硬化剤は、例えば、イソシアネートである。有機溶媒は、例えば、トルエンである。インク層27は、例えばグラビア印刷法等により、フィルム基材層25の表面に所望の模様、絵柄、文字等を表示するように上記組成物を印刷する(塗布する)ことによって形成することができる。
【0015】
マット層19は、パッケージ5の最外層として設けられている。マット層19は、パッケージ5の表面に微細な凹凸を作り、パッケージ同士の摩擦係数を所望の値とすることができる。マット層19は、マット剤29を分散させた樹脂層31である。
静摩擦系係数を所望の値とするには、マット剤29の形状、粒径等にもよるが、マット剤の配合量を増減して適切な量とすることが好ましく、例えばマット剤は樹脂層中にマット剤と樹脂の合計重量に対して、1質量%以上20質量%以下含有することが好ましく、5質量%以上15質量%以下含有することがより好ましい。また、所望の静摩擦系係数とする観点からは、マット剤粒径は、0.1μm以上50μm以下であることが好ましい。
例えば、マット剤29は、シリカ、アルミナ、酸化カルシウム、炭酸カルシウム、硫酸カルシウム、ケイ酸カルシウム、カーボンブラックが好ましく、シリカがより好ましい。

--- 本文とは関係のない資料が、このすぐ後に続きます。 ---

(* ===== verification/HandshakeTheorems.v ===== *)
(** * Client and router understand each other

    The handshake that the TypeScript client builds is what the Go router
    parses, and the verdict that the router builds is what the client reads. *)

From S2P Require Import Prelude JsPlatform FlatBuffers FbTables FbReference SpanreedMessages HelloMessages ClientGen.
From S2P Require Import SpanreedCodec HelloCodec Log ClientStore Proxy GoMessages Connection ConnectionTheorems.
From S2P Require Import Router.
#[local] Open Scope Z_scope.

Lemma go_bytes_byte s : Forall is_byte (go_bytes s).
Proof.
  unfold go_bytes. apply Forall_map, Forall_true. intros a. unfold is_byte.
  pose proof (Ascii.N_ascii_bounded a). lia.
Qed.

Section with_fb.
#[local] Set Default Proof Using "Type*".
Context {FB : FlatBuffers} {FL : FlatBuffersLaws FB}.

(** ** Reading with the Go accessors *)
Lemma GetRootAs_root buf : GetRootAs buf = root_table false (new_ByteBuffer (u8_of_buffer buf)).
Proof. unfold GetRootAs, root_table, GetUOffsetT. by rewrite law_position. Qed.

Lemma go_ConnectionString t s data :
  reads_ConnectClientMessage t s data -> ConnectClientMessage_ConnectionString t = Ret s.
Proof.
  intros [Hs _]. specialize (Hs (Some UTF8_BYTES)).
  unfold ConnectClientMessage.connectionString in Hs. unfold ConnectClientMessage_ConnectionString, ByteVector_string.
  destruct (deref t) as [b|]; simpl in *. 2: done. injection Hs as Hs. destruct (truthy _), s; try discriminate Hs; [|reflexivity].
  injection Hs as Hs. by rewrite Hs.
Qed.

Lemma go_AppDataBytes t s data :
  reads_ConnectClientMessage t s data -> ConnectClientMessage_AppDataBytes t = Ret data.
Proof.
  intros (_ & _ & _ & r & Hr & Hb & _).
  unfold ConnectClientMessage.appDataArray in Hr. unfold ConnectClientMessage_AppDataBytes, ByteVector.
  destruct (deref t) as [b|]; simpl in *; [|done]. destruct (truthy _); simplify_eq; [|done].
  destruct (u8_view _ _ _); simpl in *; simplify_eq; done.
Qed.

Lemma decodes_go_root u root P :
  u8_wf u -> root = root_table false -> decodes u root P -> P (GetRootAs (u8_bytes u)).
Proof.
  intros Hwf -> Hdec. rewrite GetRootAs_root. apply Hdec; [|apply u8_of_buffer_bytes].
  apply u8_of_buffer_wf. by apply Forall_take, Forall_drop, Hwf.
Qed.

(** What the router makes of the client's payload. *)
Lemma handshake_parsed malformed backendAddress userName :
  sendable backendAddress -> sendable userName ->
  exists packet app, connect_payload backendAddress userName = Ret packet /\ u8_wf packet /\ u8_wf app /\
    zlen (u8_bytes app) <= 2 ^ 20 + 200 /\
    decodes app (fun b => ClientMessage.getRootAsClientMessage b None) (fun m =>
      exists c, client_message m = Ret (Some (UserMessageUnion.AUserConnectMessage c)) /\
        UserConnectMessage.name c None = Ret (Some (Str userName))) /\
    (malformed (u8_bytes packet) = false ->
     safeParseConnectClientMessage malformed (u8_bytes packet) = Some (Some (text_encode backendAddress), Some (u8_bytes app))).
Proof.
  intros Hb Hu. destruct (connect_payload_reads _ _ Hb Hu) as (u & app & Hrun & Hwf & Hwfa & Hlen & Hdec & Happ).
  exists u, app. split_and!; try done.
  { intros u' Hwf' Hbytes. by apply (reads_connect_name _ _ Hu), Happ. }
  intros Hm. apply (decodes_go_root _ _ _ Hwf eq_refl) in Hdec.
  unfold safeParseConnectClientMessage, GetRootAsConnectClientMessage.
  by rewrite Hm, (go_ConnectionString _ _ _ Hdec), (go_AppDataBytes _ _ _ Hdec).
Qed.

(** The first packet of the TypeScript client makes the Go router ask the hub for a connection with the
    backend address the user chose, and with application data in which the backend finds the user name. *)
Theorem client_handshake_opens malformed backendAddress userName :
  sendable backendAddress -> sendable userName ->
  exists packet app, connect_payload backendAddress userName = Ret packet /\
    decodes app (fun b => ClientMessage.getRootAsClientMessage b None) (fun m =>
      exists c, client_message m = Ret (Some (UserMessageUnion.AUserConnectMessage c)) /\
        UserConnectMessage.name c None = Ret (Some (Str userName))) /\
    forall inQ outQ locked known now c rest,
      malformed (u8_bytes packet) = false -> ph c = AwaitAuth -> incomingPackets c = u8_bytes packet :: rest ->
      conn_step malformed inQ outQ locked known (OnPacket now) c =
        Some (set_phase AwaitVerdict (tell_hub
          (Open (mkOpen (conn_id c) now 0 (go_string (text_encode backendAddress)) (Some (u8_bytes app))))
          (set_incoming rest c))).
Proof.
  intros Hb Hu. destruct (handshake_parsed malformed _ _ Hb Hu) as (u & app & Hrun & _ & _ & _ & Happ & Hparse).
  exists u, app. split_and!; [done | done |]. intros inQ outQ locked known now c rest Hm Hph Hip.
  simpl. rewrite Hph, Hip. by rewrite (Hparse Hm).
Qed.

(** ** Verdicts *)

(** Finishing a buffer, for the Go builders. *)
Lemma finish_bytes_bounded b l root P :
  Rep b l -> ready l 32 -> shown l root P ->
  wp (u ← finish_bytes root false; mret (u8_bytes u)) b (fun bs _ =>
    (Forall is_byte bs /\ decodes (u8_of_buffer bs) (root_table false) P) /\ zlen bs <= used l + 32).
Proof.
  intros HR Hrd SO. apply wp_bind. eapply wp_mono; [by eapply (finish_shown b l root false _ HR)|].
  intros u b' (Hwf & Hlen & Hdec). apply wp_ret.
  assert (Hbytes : Forall is_byte (u8_bytes u)) by (by apply Forall_take, Forall_drop, Hwf).
  split_and!; [done | |].
  - intros u' Hwf' Hu'. apply Hdec; [done|]. by rewrite Hu', u8_of_buffer_bytes.
  - destruct Hwf as (? & ? & ? & _). unfold u8_bytes. rewrite zlen_zslice; lia.
Qed.

Lemma finish_go_bytes b l root P :
  Rep b l -> ready l 32 -> shown l root P ->
  wp (u ← finish_bytes root false; mret (u8_bytes u)) b (fun bs _ =>
    Forall is_byte bs /\ decodes (u8_of_buffer bs) (root_table false) P).
Proof. intros HR Hrd SO. eapply wp_mono; [by eapply finish_bytes_bounded|]. by intros bs b' [H _]. Qed.

(** The table of a verdict: the optional fields are left out rather than added as null. *)
Definition verdict_adds (accepted hasReason hasData : bool) (pR pD : Z) : list add :=
  AddInt8 0 (bool_number accepted) (bool_number false) ::
  (if hasReason then [AddOffset 1 pR 0] else []) ++ (if hasData then [AddOffset 2 pD 0] else []).

Lemma createVerdictMsg_steps accepted reason data :
  createVerdictMsg accepted reason data =
  fst ((pD ← opt_vector createByteVector data;
        pR ← opt_string (if bool_decide (reason = []) then None else Some (Utf8 reason));
        o ← create_table 3 (verdict_adds accepted (negb (bool_decide (reason = []))) (bool_decide (is_Some data)) pR pD);
        u ← finish_bytes o false; mret (u8_bytes u)) (new_Builder 64)).
Proof.
  unfold createVerdictMsg, create_table, verdict_adds, finish_bytes, opt_vector, opt_string, CreateByteVector,
    NewBuilder, CreateString, ConnectClientVerdictStart, StartObject, ConnectClientVerdictAddAccepted, PrependBoolSlot,
    ConnectClientVerdictAddErrorReason, ConnectClientVerdictAddAppData, PrependUOffsetTSlot, ConnectClientVerdictEnd,
    EndObject, Finish, FinishedBytes.
  destruct data as [bs|]; [rewrite (bool_decide_true (is_Some (Some bs))) by eauto
                         | rewrite (bool_decide_false (is_Some None)) by apply is_Some_None];
    (destruct (bool_decide (reason = [])); cbn [negb app run_adds run_add]; unfold mbind, stm_bind, mret, stm_ret;
     repeat case_match; simplify_eq; reflexivity).
Qed.

Lemma verdict_adds_reason a hr hd pR pD :
  (hr = false -> pR = 0) -> table_fields (verdict_adds a hr hd pR pD) !! 1 = stored (negb (pR =? 0)) (FOff pR).
Proof.
  intros H. unfold verdict_adds. destruct hr, hd; cbn [app]; try (rewrite H by done); cbn [Z.eqb negb stored]; table_field.
Qed.

Lemma verdict_adds_data a hr hd pR pD :
  (hd = false -> pD = 0) -> table_fields (verdict_adds a hr hd pR pD) !! 2 = stored (negb (pD =? 0)) (FOff pD).
Proof.
  intros H. unfold verdict_adds. destruct hr, hd; cbn [app]; try (rewrite H by done); cbn [Z.eqb negb stored]; table_field.
Qed.

Lemma createVerdictMsg_spec accepted reason data :
  Forall is_byte reason -> Forall is_byte (default [] data) ->
  zlen reason + zlen (default [] data) + 200 <= fb_limit ->
  exists bs, createVerdictMsg accepted reason data = Ret bs /\ Forall is_byte bs /\
    decodes (u8_of_buffer bs) (fun b => ConnectClientVerdict.getRootAsConnectClientVerdict b None) (fun t =>
      reads_ConnectClientVerdict t accepted (if bool_decide (reason = []) then None else Some reason) data).
Proof.
  intros Hr Hd Hsz. rewrite createVerdictMsg_steps.
  set (mr := if bool_decide (reason = []) then None else Some (Utf8 reason)).
  assert (Hmr : (if bool_decide (reason = []) then None else Some reason) = text_bytes <$> mr)
    by (unfold mr; by case_bool_decide).
  assert (Hb : default [] (text_bytes <$> mr) = reason) by (unfold mr; by case_bool_decide).
  rewrite Hmr. pose proof (Rep_new 64 eq_refl) as HR. pose proof (zlen_nonneg reason).
  pose proof (zlen_nonneg (default [] data)).
  match goal with |- exists bs, fst (?m _) = _ /\ _ => set (prog := m) end.
  enough (wp prog (new_Builder 64) (fun bs _ => Forall is_byte bs /\
    decodes (u8_of_buffer bs) (fun b => ConnectClientVerdict.getRootAsConnectClientVerdict b None) (fun t =>
      reads_ConnectClientVerdict t accepted (text_bytes <$> mr) data))) as (bs & b' & Hrun & ?)%wp_run.
  { exists bs. by rewrite Hrun. }
  unfold prog. apply wp_bind.
  eapply opt_vector_spec; [intros; by eapply createByteVector_spec | done | | done | apply Z.le_refl |]; [fb_arith|].
  intros pD b1 l1 HR1 G1 OD. apply wp_bind.
  eapply opt_string_spec; [done | | by rewrite Hb | apply Z.le_refl |]; [rewrite Hb; fb_arith|]. rewrite Hb.
  intros pR b2 l2 HR2 G2 OR. apply wp_bind. apply (off_is_grows _ _ _ _ _ G2) in OD.
  eapply (table_shown b2 l2 3 _ 64 (fun t => reads_ConnectClientVerdict t accepted (text_bytes <$> mr) data));
    [done | fb_arith | by destruct (negb _), (bool_decide (is_Some data)) | | | |].
  - unfold verdict_adds. apply Forall_cons; [done|]. apply Forall_app.
    destruct (negb _), (bool_decide (is_Some data)); split; adds_ok.
  - by destruct (negb _), (bool_decide (is_Some data)).
  - intros os o t Hsub Hs Ho. unfold reads_ConnectClientVerdict. split_and!.
    + eapply (acc_bool os o t _ 0 Hs Ho); [lia|]. unfold verdict_adds.
      destruct (negb _), (bool_decide (is_Some data)); simpl app; table_field.
    + intros enc. eapply (acc_text os o t _ 1 Hs Ho); [lia| |eauto with fbgrow].
      apply verdict_adds_reason. unfold mr in OR. intros Hn%negb_false_iff. by rewrite Hn in OR.
    + eapply (acc_bytes os o t _ 2 _ _ Hs Ho); [lia| |eauto with fbgrow].
      apply verdict_adds_data. destruct data; [|done]. intros Hn%bool_decide_eq_false. by destruct Hn.
  - intros o b3 l3 HR3 G3 SO. eapply finish_go_bytes; [done | fb_arith | exact SO].
Qed.

Lemma verdict_reason_byte v reason : verdict_reason v = Some reason -> Forall is_byte reason.
Proof.
  unfold verdict_reason. destruct (verdict_Error v) as [e|]; [|by intros [= <-]].
  destruct (error_text e); simpl; intros; simplify_eq. apply go_bytes_byte.
Qed.

(** C24: When the hub's verdict reaches a waiting connection, the client is sent one packet, which the TypeScript client reads
    as that verdict, with the text of the error when it has one; an accepted connection goes on, a refused one
    ends and the transport is asked to close. *)
Theorem verdict_reaches_client malformed inQ outQ locked known v rest reason c :
  verdict_reason v = Some reason -> Forall is_byte (default [] (verdict_AppData v)) ->
  zlen reason + zlen (default [] (verdict_AppData v)) + 200 <= fb_limit ->
  ph c = Router.AwaitVerdict -> verdict c = v :: rest -> zlen (outgoingPackets c) < outQ -> proxyClose c = 0 ->
  exists bs c', conn_step malformed inQ outQ locked known OnVerdict c = Some c' /\
    outgoingPackets c' = outgoingPackets c ++ [Some bs] /\
    read_verdict (u8_of_buffer bs) = Ret (if Verdict v then None
      else Some (if bool_decide (reason = []) then js "<unknown reason>" else text_decode reason)) /\
    ph c' = (if Verdict v then Router.Accepted else Ended) /\ proxyClose c' = (if Verdict v then 0 else 1).
Proof.
  intros Hr Hd Hsz Hph Hv Hroom Hpc.
  destruct (createVerdictMsg_spec (Verdict v) reason (verdict_AppData v)) as (bs & Hrun & Hb & Hdec);
    [by eapply verdict_reason_byte | done | done |].
  exists bs. simpl. rewrite Hph, Hv, Hr. simpl. unfold push_verdict, push_packet. rewrite Hrun. simpl.
  rewrite (proj2 (Z.ltb_lt _ _) Hroom). simpl.
  assert (Hread : read_verdict (u8_of_buffer bs) = Ret (if Verdict v then None
      else Some (if bool_decide (reason = []) then js "<unknown reason>" else text_decode reason))).
  { erewrite read_verdict_reads; [|apply Hdec; [by apply u8_of_buffer_wf | done]]. by case_bool_decide. }
  destruct (Verdict v); simpl; [by eexists|].
  unfold push_proxyClose. simpl. rewrite Hpc. simpl. by eexists.
Qed.
End with_fb.

Lemma client_handshake_opens_witness : exists packet app,
  connect_payload (FB := FbRef) sample_backend sample_user = Ret packet /\
  conn_step (FB := FbRef) (fun _ => false) 16 16 false true (OnPacket 5) (set_incoming [u8_bytes packet] (new_conn 1)) =
    Some (set_phase Router.AwaitVerdict (tell_hub (Open (mkOpen 1 5 0 (go_string (text_encode sample_backend)) (Some app)))
      (set_incoming [] (new_conn 1)))).
Proof.
  destruct (client_handshake_opens (FL := FbRefLaws) (fun _ => false) sample_backend sample_user)
    as (packet & app & Hp & _ & Hs); [apply sample_sendable | apply sample_sendable |].
  exists packet, (u8_bytes app). split; [exact Hp|].
  exact (Hs 16 16 false true 5 (set_incoming [u8_bytes packet] (new_conn 1)) [] eq_refl eq_refl eq_refl).
Defined.

Lemma verdict_reaches_client_witness :
  let v := mkVerdict 1 false (Some AuthTimeout) None in
  let c := set_verdict [v] (set_phase Router.AwaitVerdict (new_conn 1)) in
  exists bs c', conn_step (FB := FbRef) (fun _ => false) 16 16 false true OnVerdict c = Some c' /\
    outgoingPackets c' = [Some bs] /\ read_verdict (FB := FbRef) (u8_of_buffer bs) = Ret (Some (js "Auth timeout")) /\
    ph c' = Ended /\ proxyClose c' = 1.
Proof.
  exact (verdict_reaches_client (FL := FbRefLaws) (fun _ => false) 16 16 false true
    (mkVerdict 1 false (Some AuthTimeout) None) [] (go_bytes "Auth timeout")
    (set_verdict [mkVerdict 1 false (Some AuthTimeout) None] (set_phase Router.AwaitVerdict (new_conn 1)))
    eq_refl (Forall_nil_2 _) ltac:(vm_compute; discriminate) eq_refl eq_refl eq_refl eq_refl).
Defined.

樹脂層31は、例えば、アクリル系樹脂、エポキシ系樹脂、ウレタン系樹脂、ポリオレフィン系樹脂、フッ素系樹脂、フェノキシ系樹脂、シリコーン系樹脂から形成される。
【0016】
マット層19では、
図2に示すように、複数のマット剤29が樹脂層31から外側にはみ出ていることにより表面に微細な凹凸が形成されている。この微細な凹凸によりパッケージ同士の摩擦を高めることができる。また、マット層19の印刷版の線数やマット材の濃度により、表面に形成される凹凸の密度を調整可能であり、パッケージ同士の摩擦力を変化させることが可能である。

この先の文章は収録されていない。